Dataset content ->
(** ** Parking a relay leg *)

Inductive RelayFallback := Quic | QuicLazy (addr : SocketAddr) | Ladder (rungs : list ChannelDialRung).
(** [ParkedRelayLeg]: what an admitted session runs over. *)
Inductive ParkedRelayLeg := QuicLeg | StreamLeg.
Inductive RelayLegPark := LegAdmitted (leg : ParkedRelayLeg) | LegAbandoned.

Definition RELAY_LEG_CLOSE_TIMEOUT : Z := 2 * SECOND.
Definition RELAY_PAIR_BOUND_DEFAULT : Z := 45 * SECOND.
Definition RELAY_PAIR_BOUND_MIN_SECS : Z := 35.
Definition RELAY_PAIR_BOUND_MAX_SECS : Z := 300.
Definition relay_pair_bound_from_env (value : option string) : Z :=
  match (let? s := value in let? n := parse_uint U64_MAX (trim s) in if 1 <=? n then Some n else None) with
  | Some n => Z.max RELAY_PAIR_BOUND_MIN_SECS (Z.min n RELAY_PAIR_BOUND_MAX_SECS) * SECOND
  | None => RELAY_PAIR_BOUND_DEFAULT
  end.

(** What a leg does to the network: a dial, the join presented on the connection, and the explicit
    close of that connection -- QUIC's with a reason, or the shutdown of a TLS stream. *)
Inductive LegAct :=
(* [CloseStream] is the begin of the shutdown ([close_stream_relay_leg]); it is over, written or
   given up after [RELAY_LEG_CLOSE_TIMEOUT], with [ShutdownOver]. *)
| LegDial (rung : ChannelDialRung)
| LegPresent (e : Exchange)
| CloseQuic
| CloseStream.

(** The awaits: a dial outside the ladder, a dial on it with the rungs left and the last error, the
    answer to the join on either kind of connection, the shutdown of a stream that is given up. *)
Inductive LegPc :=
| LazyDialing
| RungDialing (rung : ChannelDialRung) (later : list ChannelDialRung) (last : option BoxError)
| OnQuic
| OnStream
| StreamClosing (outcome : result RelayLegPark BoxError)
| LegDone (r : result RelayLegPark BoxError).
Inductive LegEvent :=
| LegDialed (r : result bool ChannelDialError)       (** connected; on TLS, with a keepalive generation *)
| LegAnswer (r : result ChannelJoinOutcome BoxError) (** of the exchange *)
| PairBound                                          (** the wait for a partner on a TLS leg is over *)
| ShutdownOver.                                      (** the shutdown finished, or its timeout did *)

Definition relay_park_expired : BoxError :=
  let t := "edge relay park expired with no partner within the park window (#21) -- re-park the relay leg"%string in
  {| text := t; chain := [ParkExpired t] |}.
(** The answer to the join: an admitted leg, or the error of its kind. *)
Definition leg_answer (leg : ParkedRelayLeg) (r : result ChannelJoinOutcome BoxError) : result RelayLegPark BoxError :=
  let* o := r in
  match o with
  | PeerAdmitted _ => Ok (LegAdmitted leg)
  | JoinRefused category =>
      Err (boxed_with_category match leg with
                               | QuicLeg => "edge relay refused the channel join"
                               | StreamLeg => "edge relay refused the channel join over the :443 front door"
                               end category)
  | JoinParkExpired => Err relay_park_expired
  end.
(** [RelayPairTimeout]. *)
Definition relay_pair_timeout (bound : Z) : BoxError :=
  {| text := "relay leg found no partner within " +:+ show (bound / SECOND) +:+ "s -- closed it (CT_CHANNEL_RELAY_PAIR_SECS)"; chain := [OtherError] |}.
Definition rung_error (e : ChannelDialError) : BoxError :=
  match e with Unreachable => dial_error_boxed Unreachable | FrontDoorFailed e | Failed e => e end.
* * *
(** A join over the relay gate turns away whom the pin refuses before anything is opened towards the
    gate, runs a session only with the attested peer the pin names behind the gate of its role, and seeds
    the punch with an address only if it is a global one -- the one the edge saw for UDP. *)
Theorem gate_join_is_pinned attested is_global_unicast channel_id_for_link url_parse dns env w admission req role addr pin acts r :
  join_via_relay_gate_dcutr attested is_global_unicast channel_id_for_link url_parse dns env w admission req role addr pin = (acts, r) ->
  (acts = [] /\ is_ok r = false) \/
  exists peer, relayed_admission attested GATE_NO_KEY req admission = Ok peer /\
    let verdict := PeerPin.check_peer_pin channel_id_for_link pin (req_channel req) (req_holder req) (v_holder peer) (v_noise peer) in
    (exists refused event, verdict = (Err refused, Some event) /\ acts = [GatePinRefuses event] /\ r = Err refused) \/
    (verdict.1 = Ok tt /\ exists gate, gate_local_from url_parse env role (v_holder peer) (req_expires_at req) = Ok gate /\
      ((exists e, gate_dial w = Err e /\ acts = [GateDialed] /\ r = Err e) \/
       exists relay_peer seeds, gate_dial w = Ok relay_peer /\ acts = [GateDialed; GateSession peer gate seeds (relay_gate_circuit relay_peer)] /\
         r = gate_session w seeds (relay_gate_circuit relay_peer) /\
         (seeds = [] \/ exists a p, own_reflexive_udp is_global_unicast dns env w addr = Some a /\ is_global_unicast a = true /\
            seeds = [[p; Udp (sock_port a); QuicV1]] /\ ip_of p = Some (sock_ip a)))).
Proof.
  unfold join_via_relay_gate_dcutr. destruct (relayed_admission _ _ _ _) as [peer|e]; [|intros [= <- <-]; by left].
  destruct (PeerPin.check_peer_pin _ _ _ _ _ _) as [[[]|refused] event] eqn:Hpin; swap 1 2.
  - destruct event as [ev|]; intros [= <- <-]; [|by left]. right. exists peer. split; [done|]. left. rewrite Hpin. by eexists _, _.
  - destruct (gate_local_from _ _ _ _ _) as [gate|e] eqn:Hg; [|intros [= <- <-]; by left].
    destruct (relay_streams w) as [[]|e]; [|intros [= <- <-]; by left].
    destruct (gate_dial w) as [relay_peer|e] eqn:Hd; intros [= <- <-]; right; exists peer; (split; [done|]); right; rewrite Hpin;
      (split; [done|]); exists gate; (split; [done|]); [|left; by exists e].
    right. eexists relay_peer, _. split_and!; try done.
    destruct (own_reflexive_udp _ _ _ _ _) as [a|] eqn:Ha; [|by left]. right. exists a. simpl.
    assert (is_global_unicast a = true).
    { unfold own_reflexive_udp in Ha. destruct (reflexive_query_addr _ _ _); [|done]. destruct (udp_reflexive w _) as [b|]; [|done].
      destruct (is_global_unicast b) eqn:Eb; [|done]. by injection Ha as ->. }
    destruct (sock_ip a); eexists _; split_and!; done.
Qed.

What needs to be done -> Starting with the line above that holds "exists relay_peer seeds, gate_dial" and stopping with the line that holds "destruct (PeerPin.check_peer_pin _", reproduce each line exactly, omitting all other lines.

Exercise result ->
       exists relay_peer seeds, gate_dial w = Ok relay_peer /\ acts = [GateDialed; GateSession peer gate seeds (relay_gate_circuit relay_peer)] /\
         r = gate_session w seeds (relay_gate_circuit relay_peer) /\
         (seeds = [] \/ exists a p, own_reflexive_udp is_global_unicast dns env w addr = Some a /\ is_global_unicast a = true /\
            seeds = [[p; Udp (sock_port a); QuicV1]] /\ ip_of p = Some (sock_ip a)))).
Proof.
  unfold join_via_relay_gate_dcutr. destruct (relayed_admission _ _ _ _) as [peer|e]; [|intros [= <- <-]; by left].
  destruct (PeerPin.check_peer_pin _ _ _ _ _ _) as [[[]|refused] event] eqn:Hpin; swap 1 2.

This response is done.